Ainsi, les premières pages nous présentent un Henry Miller qui ne semble pas être du premier âge –en tout cas pas pour un homme qui prétend écrire le récit complet de son existence. L'écrivain n'est encore qu'un écrivaillon, certes, mais il est déjà marié à Maude –une femme qu'il s'empressera de tromper sitôt nommée dans les pages du livre- et père de plusieurs enfants –qui ne seront évoqués qu'à une ou deux reprises, lorsqu'ils apparaîtront comme des empêcheurs de baiser en rond. Existence monotone dont les origines ne méritent pas d'être évoquées ? Henry Miller marque le début de sa véritable existence avec la rencontre de Mara, une jeune femme simple, complètement insouciante et volage –bien loin de l'hystérique Maude qui, entre pudibonderie et nymphomanie, incarne aux yeux de Miller le prototype de la femme dégénérée. Pourtant, il y reviendra, partagé entre le dégoût et le désir insatiable de se fourrer dans tout ce qui possède des attributs féminins. D'ailleurs, Miller ne se contente ni de Maude, ni de Mara, aussi satisfaisantes que puissent (parfois) être l'une ou l'autre. Rappelons qu'il convient d'honorer le titre du livre… Cinq pages ne s'écoulent pas sans que Henry Miller ne soit assailli par des pensées, des pulsions ou des envies qui lui fassent aussitôt dresser le mât. Lorsqu'il passe à l'acte, il se fait plaisir, aussi bien dans l'acte physique en lui-même que dans les souvenirs qu'il en conserve et qu'il retranscrit par la suite dans de longues pages regorgeant de précisions sensitives. Certains passages sont crus, mais parviennent mal à dissimuler la joie fanfaronne ressentie par Miller à l'idée de se répandre dans une écriture sciemment provocante. Ce côté narquois est parfois agaçant mais Miller est irréprochable : il réussit à représenter la réalité des relations sexuelles dans ce qu'elles ont de plus terre-à-terre, que cela soit plaisant pour lui-même et le lecteur ou non.

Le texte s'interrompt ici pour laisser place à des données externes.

(** ** Rows *)

Record user_row := mkUserRow {
  u_id : string; u_username : string; u_hash : string; u_disabled : bool; u_created : string
}.
Record device_row := mkDeviceRow {
  d_id : string; d_user : string; d_name : string; d_ip : string; d_key : list byte;
  d_os : string; d_arch : string; d_version : string; d_revoked : bool;
  d_seen : option string; d_created : string
}.
Record session_row := mkSessionRow {
  s_id : string; s_user : string; s_hash : list byte; s_expires : string; s_created : string
}.
Record token_row := mkTokenRow {
  t_id : string; t_user : string; t_hash : list byte; t_expires : string;
  t_max : Z; t_uses : Z; t_revoked : bool; t_created : string
}.
Record command_row := mkCommandRow {
  c_id : string; c_sender : string; c_device : string; c_type : string; c_status : string;
  c_result : string; c_error : string; c_created : string; c_expires : string
}.
Record result_row := mkResultRow {
  r_id : string; r_command : string; r_status : string; r_result : string; r_created : string
}.
Record audit_row := mkAuditRow {
  a_id : Z; a_actor : string; a_action : string; a_target : string; a_remote : string;
  a_detail : string; a_created : string
}.
Record setting_row := mkSettingRow { k_key : string; k_value : string; k_updated : string }.
Record flow_row := mkFlowRow {
  f_id : Z; f_recorded : string; f_source : string; f_destination : string;
  f_protocol : string; f_number : Z; f_sport : option Z; f_dport : option Z;
  f_itype : option Z; f_icode : option Z; f_bytes : Z; f_packets : Z; f_storage : Z
}.

(** [seq_audit] and [seq_flow] are the AUTOINCREMENT counters. *)
Record db := mkDB {
  users : list user_row; user_roles : list (string * string); devices : list device_row;
  sessions : list session_row; tokens : list token_row; commands : list command_row;
  results : list result_row; audit_logs : list audit_row; settings : list setting_row;
  flow_history : list flow_row; seq_audit : Z; seq_flow : Z
}.

Definition empty_db : db := mkDB [] [] [] [] [] [] [] [] [] [] 0 0.

(** The rows of [roles]: id and name. *)
Definition roles : list (string * string) :=
  [("role_admin", "admin"); ("role_operator", "operator"); ("role_member", "member");
   ("role_viewer", "viewer")].

Definition set_users (l : list user_row) (d : db) : db :=
  mkDB l (user_roles d) (devices d) (sessions d) (tokens d) (commands d) (results d)
    (audit_logs d) (settings d) (flow_history d) (seq_audit d) (seq_flow d).
Definition set_user_roles (l : list (string * string)) (d : db) : db :=
  mkDB (users d) l (devices d) (sessions d) (tokens d) (commands d) (results d)
    (audit_logs d) (settings d) (flow_history d) (seq_audit d) (seq_flow d).
Definition set_devices (l : list device_row) (d : db) : db :=
  mkDB (users d) (user_roles d) l (sessions d) (tokens d) (commands d) (results d)
    (audit_logs d) (settings d) (flow_history d) (seq_audit d) (seq_flow d).
Definition set_sessions (l : list session_row) (d : db) : db :=
  mkDB (users d) (user_roles d) (devices d) l (tokens d) (commands d) (results d)
    (audit_logs d) (settings d) (flow_history d) (seq_audit d) (seq_flow d).
Definition set_tokens (l : list token_row) (d : db) : db :=
  mkDB (users d) (user_roles d) (devices d) (sessions d) l (commands d) (results d)
    (audit_logs d) (settings d) (flow_history d) (seq_audit d) (seq_flow d).
Definition set_commands (l : list command_row) (d : db) : db :=
  mkDB (users d) (user_roles d) (devices d) (sessions d) (tokens d) l (results d)
    (audit_logs d) (settings d) (flow_history d) (seq_audit d) (seq_flow d).
Definition set_results (l : list result_row) (d : db) : db :=
  mkDB (users d) (user_roles d) (devices d) (sessions d) (tokens d) (commands d) l
    (audit_logs d) (settings d) (flow_history d) (seq_audit d) (seq_flow d).
Definition set_audit (l : list audit_row) (n : Z) (d : db) : db :=
  mkDB (users d) (user_roles d) (devices d) (sessions d) (tokens d) (commands d) (results d)
    l (settings d) (flow_history d) n (seq_flow d).
Definition set_settings (l : list setting_row) (d : db) : db :=
  mkDB (users d) (user_roles d) (devices d) (sessions d) (tokens d) (commands d) (results d)
    (audit_logs d) l (flow_history d) (seq_audit d) (seq_flow d).
Definition set_flows (l : list flow_row) (n : Z) (d : db) : db :=
  mkDB (users d) (user_roles d) (devices d) (sessions d) (tokens d) (commands d) (results d)
    (audit_logs d) (settings d) l (seq_audit d) n.

(** ** The monad of the store's methods *)

Definition M (A : Type) : Type := db → result A * db.

Definition ret {A} (a : A) : M A := λ d, (Ok a, d).
Definition fail {A} (e : string) : M A := λ d, (Err e, d).
Definition bind {A B} (m : M A) (k : A → M B) : M B := λ d,
  match m d with
  | (Ok a, d') => k a d'
  | (Err e, d') => (Err e, d')
  end.
(** A query: reads the tables. *)
Definition query {A} (f : db → A) : M A := λ d, (Ok (f d), d).

(** [BeginTx] to [Commit], with the deferred [Rollback]. *)
Definition transaction {A} (m : M A) : M A := λ d,
  match m d with
  | (Ok a, d') => (Ok a, d')
  | (Err e, _) => (Err e, d)
  end.

Notation "'let!' x := m 'in' k" := (bind m (λ x, k))
  (at level 10, x pattern, m at level 100, k at level 200) : tyx_scope.
Notation "'exec' m ; k" := (bind m (λ _, k))
  (at level 10, m at level 100, k at level 200) : tyx_scope.

(** [return ..., err] under a condition, before anything is changed. *)
Notation "'stop_if' c 'with' e ; k" := (if c then fail e else k)
  (at level 10, c at level 100, e at level 100, k at level 200) : tyx_scope.

Definition ErrNoRows : string := "sql: no rows in result set".

(** [QueryRow(...).Scan(...)]: the first row. *)
Definition query_row {A} (f : db → list A) : M A := λ d,
  match f d with [] => (Err ErrNoRows, d) | r :: _ => (Ok r, d) end.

« Quand je revins au supplice, j'avais l'impression que ma pine était faite de vieux bouts d'élastique. Tous mes nerfs étaient morts, à cette extrémité ; c'était comme si j'avais enfoncé un morceau de suif raide dans un tuyau d'écoulement. Par-dessus le marché, la batterie était complètement à plat ; s'il devait arriver quelque chose, cela relèverait de la noix de galle, de la teigne, de la goutte de pus dans une solution d'émincé de cancoyote. Ce qui m'étonnait, c'est que ça continuait à se tenir levé comme un marteau ; ça avait perdu toute apparence d'outil sexuel ; ça vous avait un air écoeurant de machin-truc bon marché droit sorti du prisunic, de fragment d'engin de pêche brillamment coloré…moins l'appât. Et sur ce machin-truc, éclatant et glissant, Mara se tortillait comme une anguille. »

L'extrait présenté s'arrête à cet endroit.